Every line of the entries below that mentions "values" is to be copied out.

======== Data section ========

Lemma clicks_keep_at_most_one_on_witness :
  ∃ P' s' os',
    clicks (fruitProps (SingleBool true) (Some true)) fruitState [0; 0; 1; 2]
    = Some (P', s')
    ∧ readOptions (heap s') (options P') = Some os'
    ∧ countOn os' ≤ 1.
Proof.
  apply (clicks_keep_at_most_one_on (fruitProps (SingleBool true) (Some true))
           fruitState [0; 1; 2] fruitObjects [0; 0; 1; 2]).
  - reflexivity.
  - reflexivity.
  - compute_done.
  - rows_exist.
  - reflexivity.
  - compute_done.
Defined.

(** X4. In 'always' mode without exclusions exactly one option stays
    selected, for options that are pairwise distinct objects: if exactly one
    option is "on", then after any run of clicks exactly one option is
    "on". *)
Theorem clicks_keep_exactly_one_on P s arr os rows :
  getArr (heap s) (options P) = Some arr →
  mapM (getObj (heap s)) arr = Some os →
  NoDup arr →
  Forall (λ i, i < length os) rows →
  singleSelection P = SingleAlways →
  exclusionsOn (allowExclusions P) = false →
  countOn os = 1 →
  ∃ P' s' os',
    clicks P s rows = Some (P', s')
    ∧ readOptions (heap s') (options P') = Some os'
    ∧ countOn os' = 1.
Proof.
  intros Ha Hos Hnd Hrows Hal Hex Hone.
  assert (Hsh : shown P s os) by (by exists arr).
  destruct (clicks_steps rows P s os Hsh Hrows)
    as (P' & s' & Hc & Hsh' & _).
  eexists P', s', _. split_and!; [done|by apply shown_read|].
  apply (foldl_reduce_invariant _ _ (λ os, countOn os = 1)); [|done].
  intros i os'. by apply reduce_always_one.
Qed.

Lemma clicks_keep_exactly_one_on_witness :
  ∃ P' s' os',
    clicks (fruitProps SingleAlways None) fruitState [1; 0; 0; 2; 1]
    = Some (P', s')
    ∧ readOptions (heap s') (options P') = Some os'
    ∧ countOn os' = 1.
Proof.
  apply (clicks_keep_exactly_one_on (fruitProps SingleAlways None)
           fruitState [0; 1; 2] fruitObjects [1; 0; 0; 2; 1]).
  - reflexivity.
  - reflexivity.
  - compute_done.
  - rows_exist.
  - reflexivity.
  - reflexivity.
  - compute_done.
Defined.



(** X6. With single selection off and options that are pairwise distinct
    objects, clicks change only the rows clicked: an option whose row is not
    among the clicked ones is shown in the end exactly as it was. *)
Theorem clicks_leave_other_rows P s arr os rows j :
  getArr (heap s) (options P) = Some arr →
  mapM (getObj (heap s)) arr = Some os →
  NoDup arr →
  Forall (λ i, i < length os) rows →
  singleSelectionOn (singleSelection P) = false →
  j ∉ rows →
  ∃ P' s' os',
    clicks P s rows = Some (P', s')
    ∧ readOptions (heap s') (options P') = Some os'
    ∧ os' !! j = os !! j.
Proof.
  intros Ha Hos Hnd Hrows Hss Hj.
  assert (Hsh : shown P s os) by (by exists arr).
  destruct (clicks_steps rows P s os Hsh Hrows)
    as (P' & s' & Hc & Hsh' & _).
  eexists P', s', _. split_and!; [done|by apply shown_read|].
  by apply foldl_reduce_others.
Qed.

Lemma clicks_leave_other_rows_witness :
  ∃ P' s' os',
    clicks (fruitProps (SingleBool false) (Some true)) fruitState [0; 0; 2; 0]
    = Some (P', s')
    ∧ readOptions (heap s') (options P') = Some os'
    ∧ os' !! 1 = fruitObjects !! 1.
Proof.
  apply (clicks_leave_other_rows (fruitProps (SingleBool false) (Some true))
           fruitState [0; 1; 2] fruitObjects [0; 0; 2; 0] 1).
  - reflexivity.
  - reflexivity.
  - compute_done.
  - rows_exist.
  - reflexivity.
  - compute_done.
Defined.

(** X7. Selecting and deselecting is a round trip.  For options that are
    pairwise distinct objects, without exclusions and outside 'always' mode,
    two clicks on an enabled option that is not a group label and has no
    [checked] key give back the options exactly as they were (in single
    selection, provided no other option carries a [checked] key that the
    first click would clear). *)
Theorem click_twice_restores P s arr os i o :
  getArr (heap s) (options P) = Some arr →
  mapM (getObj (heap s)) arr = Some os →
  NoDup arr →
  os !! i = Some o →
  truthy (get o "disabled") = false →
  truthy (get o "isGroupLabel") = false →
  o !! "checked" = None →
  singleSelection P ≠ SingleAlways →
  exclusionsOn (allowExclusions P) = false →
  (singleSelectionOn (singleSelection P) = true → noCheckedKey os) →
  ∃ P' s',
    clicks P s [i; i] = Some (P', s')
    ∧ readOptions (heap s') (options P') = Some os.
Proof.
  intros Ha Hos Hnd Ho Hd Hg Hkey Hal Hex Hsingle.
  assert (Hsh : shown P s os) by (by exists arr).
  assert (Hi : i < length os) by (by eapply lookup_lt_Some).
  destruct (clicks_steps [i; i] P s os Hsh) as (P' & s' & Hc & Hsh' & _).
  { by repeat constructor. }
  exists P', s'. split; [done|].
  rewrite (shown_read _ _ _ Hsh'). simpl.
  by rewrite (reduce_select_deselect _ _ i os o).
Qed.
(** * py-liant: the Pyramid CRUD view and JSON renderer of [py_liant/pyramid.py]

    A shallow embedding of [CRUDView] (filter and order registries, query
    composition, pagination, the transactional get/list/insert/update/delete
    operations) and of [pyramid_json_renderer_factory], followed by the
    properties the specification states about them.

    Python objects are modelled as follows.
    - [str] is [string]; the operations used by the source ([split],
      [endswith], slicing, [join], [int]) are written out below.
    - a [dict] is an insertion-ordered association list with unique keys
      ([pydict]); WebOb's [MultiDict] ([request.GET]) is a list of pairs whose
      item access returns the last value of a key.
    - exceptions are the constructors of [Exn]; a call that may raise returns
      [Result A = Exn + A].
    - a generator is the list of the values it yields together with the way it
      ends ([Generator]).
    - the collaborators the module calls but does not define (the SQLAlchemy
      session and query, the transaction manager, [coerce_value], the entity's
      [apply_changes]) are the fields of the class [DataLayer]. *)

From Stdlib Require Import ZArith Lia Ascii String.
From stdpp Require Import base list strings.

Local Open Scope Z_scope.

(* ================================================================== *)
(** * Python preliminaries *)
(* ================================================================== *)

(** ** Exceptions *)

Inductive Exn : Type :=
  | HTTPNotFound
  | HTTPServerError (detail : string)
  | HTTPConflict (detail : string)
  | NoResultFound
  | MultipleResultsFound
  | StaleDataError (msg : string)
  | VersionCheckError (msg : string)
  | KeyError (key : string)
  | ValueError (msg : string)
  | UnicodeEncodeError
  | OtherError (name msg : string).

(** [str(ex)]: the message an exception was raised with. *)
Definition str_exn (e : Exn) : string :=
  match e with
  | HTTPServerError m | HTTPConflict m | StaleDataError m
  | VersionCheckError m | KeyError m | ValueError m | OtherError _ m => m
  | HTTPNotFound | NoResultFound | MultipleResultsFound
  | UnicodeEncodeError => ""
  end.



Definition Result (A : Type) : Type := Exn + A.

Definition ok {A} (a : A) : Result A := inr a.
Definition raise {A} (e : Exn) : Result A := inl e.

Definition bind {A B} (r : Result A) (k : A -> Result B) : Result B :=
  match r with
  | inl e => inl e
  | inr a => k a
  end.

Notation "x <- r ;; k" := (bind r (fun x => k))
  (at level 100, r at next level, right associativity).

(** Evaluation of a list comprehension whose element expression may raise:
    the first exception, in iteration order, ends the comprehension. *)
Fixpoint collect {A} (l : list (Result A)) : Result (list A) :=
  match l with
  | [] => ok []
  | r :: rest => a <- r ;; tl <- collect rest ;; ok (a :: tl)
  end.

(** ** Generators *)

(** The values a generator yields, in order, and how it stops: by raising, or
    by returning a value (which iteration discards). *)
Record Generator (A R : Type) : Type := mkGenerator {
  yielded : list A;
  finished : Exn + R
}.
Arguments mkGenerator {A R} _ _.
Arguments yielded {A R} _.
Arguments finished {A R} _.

========

> _Final answer_
    - a generator is the list of the values it yields together with the way it
(** The values a generator yields, in order, and how it stops: by raising, or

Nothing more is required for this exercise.